# [EXERCISE]
Keep to one stretch of the data below, the lines from the one with "- assert (Ne : str <> [])." up to and including the one with "cbn [TakeMany_loop]. rewrite", and return that stretch exactly.
─── DATA EXTRACTS ───
(** [Next] never fails on a well-formed lexer: at the end of the input
    it pushes the mark and stays, elsewhere it moves forward over one to
    four bytes and pushes a valid rune. *)
Lemma Next_wf (l : L) :
  wf l ->
  exists r l',
    Next l = Ok r l' /\ wf l' /\
    Input l' = Input l /\ Start l' = Start l /\
    ((r = EOF /\ Position l = len (Input l) /\ Position l' = Position l) \/
     (ValidRune r = true /\ Position l < Position l' <= len (Input l))).
Proof.
  intros W. rewrite Next_unfold.
  assert (S : slice (Input l) (Position l) (len (Input l)) =
              Some (firstn (Z.to_nat (len (Input l) - Position l))
                           (skipn (Z.to_nat (Position l)) (Input l)))).
  { apply slice_Some; destruct W; lia. }
  rewrite S. pose proof (slice_len _ _ _ _ S) as Ls.
  set (str := firstn _ _) in *. cbv zeta.
  destruct (len str =? 0) eqn:Z0.
  - eexists _, _. split; [reflexivity |]. cbn [fst snd].
    rewrite Z.add_0_r, int64_id
      by (destruct W; unfold maxInt in *; lia).
    split; [| split; [reflexivity | split; [reflexivity |]]].
    + destruct W as [W1 W2 W3 W4 W5].
      constructor; simpl; try assumption.
      constructor; [left; reflexivity | assumption].
    + left. simpl. lia.
  - assert (Ne : str <> []).
    { intros E. rewrite E in Z0. discriminate. }
    pose proof (Decode_props str Ne) as (V & Bw & _). cbv zeta in V, Bw.
    destruct (DecodeRuneInString str) as [r w]. cbn [fst snd] in *.
    eexists _, _. split; [reflexivity |].
    rewrite int64_id by (destruct W; unfold maxInt in *; lia).
    split; [| split; [reflexivity | split; [reflexivity |]]].
    + destruct W as [W1 W2 W3 W4 W5].
      constructor; simpl; try assumption; try lia.
      constructor; [right; exact V | assumption].
    + right. simpl. split; [exact V | lia].
Qed.

Lemma Backup_total (l : L) : exists b l', Backup l = Ok b l'.
Proof.
  rewrite Backup_unfold. cbv zeta.
  destruct (fst (runeStack.Pop (Rewind l)) >? EOF); [| eauto].
  destruct (_ <? _); eauto.
Qed.

Lemma TakeMany_loop_total (chars : GoString) (fuel : nat) :
  forall (r : rune) (l : L),
    wf l ->
    (Z.to_nat (len (Input l) - Position l) + 2 <= fuel)%nat ->
    exists l', TakeMany_loop chars fuel r l = Ok tt l'.
Proof.
  induction fuel as [| fuel IH]; intros r l W Hf; [lia |].
  simpl. destruct (Strings.ContainsRune chars r); [| eexists; reflexivity].
  destruct (Next_wf l W) as (r' & l' & N & W' & Ei & _ & C).
  unfold bind. rewrite N.
  destruct C as [(Er & Pe & Pp) | (V & Pp)].
  - subst r'. destruct fuel as [| fuel]; [lia |].
    cbn [TakeMany_loop]. rewrite ContainsRune_EOF. eexists; reflexivity.
  - apply IH; [exact W' |]. rewrite Ei. lia.
Qed.

(** [TakeMany] returns on every well-formed lexer: its loop ends and the
    fuel of the model is never used up. *)
Lemma TakeMany_total (chars : GoString) (l : L) :
  wf l -> exists l', TakeMany chars l = Ok tt l'.
Proof.
  intros W.
  destruct (Next_wf l W) as (r & l1 & N & W1 & Ei & _ & C).
  unfold TakeMany, bind, get. rewrite N.
  destruct (TakeMany_loop_total chars (length (Input l1) + 2) r l1 W1)
    as [l2 T].
  { rewrite Ei. destruct W1 as [? ? ? ? ?].
    unfold len in *. rewrite Ei in *. lia. }
  rewrite T. destruct (Backup_total l2) as (b & l3 & B).
  rewrite B. eexists. reflexivity.
Qed.

(** At the end of the input the loop of [TakeManyPattern] sees
    [string(rune(EOFToken))], the encoding of [RuneError].  With a
    pattern that matches it the loop pushes one mark after the other and
    does not end, whatever the fuel. *)
Lemma TakeManyPattern_loop_at_end (p : Regexp) (fuel : nat) :
  p (string_of_rune EOF) = true ->
  forall l, wf l -> Position l = len (Input l) ->
  exists l', TakeManyPattern_loop p fuel EOF l = OutOfFuel l'.
Proof.
  intros Hp. induction fuel as [| fuel IH]; intros l W P.
  - exists l. reflexivity.
  - cbn [TakeManyPattern_loop]. rewrite Hp. unfold bind.
    rewrite (Next_at_end _ P (wf_int _ W)). apply IH.
    + destruct W as [W1 W2 W3 W4 W5]. constructor; try assumption.
      constructor; [left; reflexivity | assumption].
    + exact P.
Qed.

(** * Peek *)

(** On valid UTF-8, [Peek] on a reachable lexer returns what [Next]
    returns and leaves the lexer as it was, however often it is called. *)
Lemma Peek_valid_utf8 (src : GoString) (l : L) :
  valid_utf8 src -> len src <= maxInt -> reachable src l ->
  exists r l1,
    Next l = Ok r l1 /\ Peek l = Ok r l /\ (Peek ;; Peek) l = Ok r l.
Proof.
  intros V Hint R.
  destruct (reachable_journalled src l V Hint R)
    as (pre & units & rest & k & J).
  destruct (Next_Backup_journal _ _ _ _ _ J)
    as (l1 & u1 & r1 & k1 & N & _ & _).
  exists (hd EOF rest), l1. split; [exact N |].
  pose proof (Peek_journal _ _ _ _ _ J) as P.
  split; [exact P |]. unfold bind. rewrite P. exact P.
Qed.

Lemma reachable_l_a_ff : reachable src_a_ff l_a_ff.
Proof.
  apply reach_step with (l := New src_a_ff None) (o := OpNext);
    [apply reach_New | exact I | reflexivity].
Qed.

(** C5 on ["a\xff"] with ['a'] read.  [Next] reads the byte [0xff] as
    [RuneError], one byte wide; [Backup] steps back by
    [RuneLen RuneError], three bytes, and stops at [Start].  So [Peek]
    moves the cursor from 1 to 0, and a second [Peek] returns ['a']. *)
Theorem Peek_invalid_byte :
  reachable src_a_ff l_a_ff /\ wf l_a_ff /\
  Next l_a_ff = Ok RuneError (moved 2 [RuneError; 97] l_a_ff) /\
  Peek l_a_ff = Ok RuneError (moved 0 [97] l_a_ff) /\
  Position l_a_ff = 1 /\
  (Peek ;; Peek) l_a_ff = Ok 97 (moved 0 [97] l_a_ff).
Proof.
  split; [exact reachable_l_a_ff |]. split.
  - constructor; simpl; try (unfold maxInt, len; simpl; lia).
    repeat constructor; right; reflexivity.
  - repeat split.
Qed.

(** * Backup after a byte that starts no encoding *)

(** C1 on ["a\xff"] with both units read.  The unit on top of the rewind
    stack is the byte [0xff]: [Next] read it as [RuneError] and moved
    the cursor by one byte, from 1 to 2.  The stack keeps the rune, not
    the width read, and [Backup] takes [RuneLen RuneError], three bytes,
    for the width: 2 - 3 is below [Start], so the cursor is set to 0 and
    the result is [true].  Stepping back by the width of the unit gives
    the lexer as it was before that [Next], the cursor at 1, with the
    result [false]; that is what [Backup] does when the unit is a rune
    and not such a byte, as after the first [Next]. *)
Theorem Backup_invalid_byte :
  reachable src_a_ff l_a_ff_read /\ wf l_a_ff_read /\
  Next l_a_ff = Ok RuneError l_a_ff_read /\
  Position l_a_ff_read - Position l_a_ff = 1 /\
  RuneLen RuneError = 3 /\
  Backup l_a_ff_read = Ok true (moved 0 [97] l_a_ff_read) /\
  Backup l_a_ff_read <> Ok false l_a_ff /\
  (Next ;; Backup) (New src_a_ff None) = Ok false (New src_a_ff None).
Proof.
  split.
  { apply reach_step with (l := l_a_ff) (o := OpNext);
      [exact reachable_l_a_ff | exact I | reflexivity]. }
  split.
  { constructor; simpl; try (unfold maxInt, len; simpl; lia).
    repeat constructor; right; reflexivity. }
  repeat split. discriminate.
Qed.

(** * TakeMany *)

(** X19. On valid UTF-8, [TakeMany] on a reachable lexer reads the
    longest run of runes of [chars] at the cursor and leaves the first
    rune that is not one of them unread; when every rune left is one of
    [chars] the cursor ends at the end of the input. *)
Lemma TakeMany_valid_utf8 (src chars : GoString) (l : L) :
  valid_utf8 src -> len src <= maxInt -> reachable src l ->
  exists taken rest,
    slice (Input l) (Position l) (len (Input l)) =
      Some (encode taken ++ encode rest) /\
    valid_runes taken /\ valid_runes rest /\
    Forall (fun x => Strings.ContainsRune chars x = true) taken /\
    Strings.ContainsRune chars (hd EOF rest) = false /\
    TakeMany chars l =
      Ok tt (moved (Position l + len (encode taken))
                   (rev taken ++ Rewind l) l) /\
    (rest = [] -> Position l + len (encode taken) = len (Input l)).
Proof.
  intros V Hint R.
  destruct (reachable_journalled src l V Hint R)
    as (pre & units & rest0 & k & J).
  destruct (take_run_split chars rest0) as (taken & rest & -> & F & E).
  exists taken, rest.
  pose proof (journal_cursor _ _ _ _ _ J) as C.
  rewrite encode_app in C.
  pose proof (j_rest _ _ _ _ _ J) as Vr.
  apply valid_runes_app in Vr. destruct Vr as [Vt Vr].
  destruct (TakeMany_journal chars taken _ _ _ _ _ J F E) as [T _].
  repeat split; try assumption.
  - rewrite T. f_equal. f_equal.
    rewrite (j_rewind _ _ _ _ _ J), rev_app_distr.
    destruct taken as [| t taken]; [reflexivity |].
    destruct k as [| k]; [reflexivity |].
    pose proof (j_eof _ _ _ _ _ J ltac:(discriminate)). discriminate.
  - intros ->. apply slice_len in C.
    change (encode []) with (@nil byte) in C.
    rewrite app_nil_r in C. lia.
Qed.

(** C6 on ["12\xff"] with [chars = "12"].  The run ["12"] is read, then
    the byte [0xff] as [RuneError], which is not in [chars]; [Backup]
    steps back three bytes for the one byte read.  The cursor ends at 0,
    not at 2 before the byte that did not match. *)
Theorem TakeMany_invalid_byte :
  TakeMany (list_byte_of_string "12") (New src_12_ff None) =
    Ok tt (moved 0 [50; 49] (New src_12_ff None)) /\
  DecodeRuneInString [xff] = (RuneError, 1) /\
  Strings.ContainsRune (list_byte_of_string "12") RuneError = false /\
  RuneLen RuneError = 3.
Proof. repeat split. Qed.

(** * IgnoreCharacter *)

(** X20. On valid UTF-8, [IgnoreCharacter] on a reachable lexer with a
    rune [r] on top of the rewind stack cuts the bytes of [r], which end
    at the cursor, out of the input, steps back over them and pops [r];
    the text of the lexeme in progress loses exactly those bytes. *)
Lemma IgnoreCharacter_valid_utf8 (src : GoString) (l : L)
      (r : rune) (s : list rune) :
  valid_utf8 src -> len src <= maxInt -> reachable src l ->
  Rewind l = r :: s -> r <> EOF ->
  exists before after text,
    Input l = before ++ EncodeRune r ++ after /\
    Position l = len before + RuneLen r /\
    len (EncodeRune r) = RuneLen r /\
    Current l = Ok (text ++ EncodeRune r) l /\
    let l' := moved (Position l - RuneLen r) s
                    (set_Input (before ++ after) l) in
    IgnoreCharacter l = Ok tt l' /\
    Current l' = Ok text l'.
Proof.
  intros V Hint R Er Nr.
  destruct (reachable_journalled src l V Hint R)
    as (pre & units & rest & k & J).
  destruct (journal_rewind_top _ _ _ _ _ _ _ J Er Nr) as [-> [us ->]].
  destruct (IgnoreCharacter_journal _ _ _ _ _ J) as [I J1].
  pose proof (j_units _ _ _ _ _ J) as Vu.
  apply valid_runes_app in Vu. destruct Vu as [_ Vu].
  assert (Vr : ValidRune r = true) by (inversion Vu; assumption).
  assert (Es : s = rev us).
  { pose proof (j_rewind _ _ _ _ _ J) as Hr. rewrite Er in Hr.
    rewrite rev_app_distr in Hr. simpl in Hr. congruence. }
  exists (pre ++ encode us), (encode rest), (encode us).
  split; [| split; [| split; [| split]]].
  - rewrite (j_input _ _ _ _ _ J), encode_snoc, <- !app_assoc. reflexivity.
  - rewrite (j_pos _ _ _ _ _ J), encode_snoc, !len_app,
      (len_EncodeRune r Vr). lia.
  - exact (len_EncodeRune r Vr).
  - rewrite (journal_Current _ _ _ _ _ J), encode_snoc. reflexivity.
  - cbv zeta. rewrite Es, <- app_assoc. split; [exact I |].
    exact (journal_Current _ _ _ _ _ J1).
Qed.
───
# [OUTPUT FOR THIS EXERCISE]
  - assert (Ne : str <> []).
    { intros E. rewrite E in Z0. discriminate. }
    pose proof (Decode_props str Ne) as (V & Bw & _). cbv zeta in V, Bw.
    destruct (DecodeRuneInString str) as [r w]. cbn [fst snd] in *.
    eexists _, _. split; [reflexivity |].
    rewrite int64_id by (destruct W; unfold maxInt in *; lia).
    split; [| split; [reflexivity | split; [reflexivity |]]].
    + destruct W as [W1 W2 W3 W4 W5].
      constructor; simpl; try assumption; try lia.
      constructor; [right; exact V | assumption].
    + right. simpl. split; [exact V | lia].
Qed.

Lemma Backup_total (l : L) : exists b l', Backup l = Ok b l'.
Proof.
  rewrite Backup_unfold. cbv zeta.
  destruct (fst (runeStack.Pop (Rewind l)) >? EOF); [| eauto].
  destruct (_ <? _); eauto.
Qed.

Lemma TakeMany_loop_total (chars : GoString) (fuel : nat) :
  forall (r : rune) (l : L),
    wf l ->
    (Z.to_nat (len (Input l) - Position l) + 2 <= fuel)%nat ->
    exists l', TakeMany_loop chars fuel r l = Ok tt l'.
Proof.
  induction fuel as [| fuel IH]; intros r l W Hf; [lia |].
  simpl. destruct (Strings.ContainsRune chars r); [| eexists; reflexivity].
  destruct (Next_wf l W) as (r' & l' & N & W' & Ei & _ & C).
  unfold bind. rewrite N.
  destruct C as [(Er & Pe & Pp) | (V & Pp)].
  - subst r'. destruct fuel as [| fuel]; [lia |].
    cbn [TakeMany_loop]. rewrite ContainsRune_EOF. eexists; reflexivity.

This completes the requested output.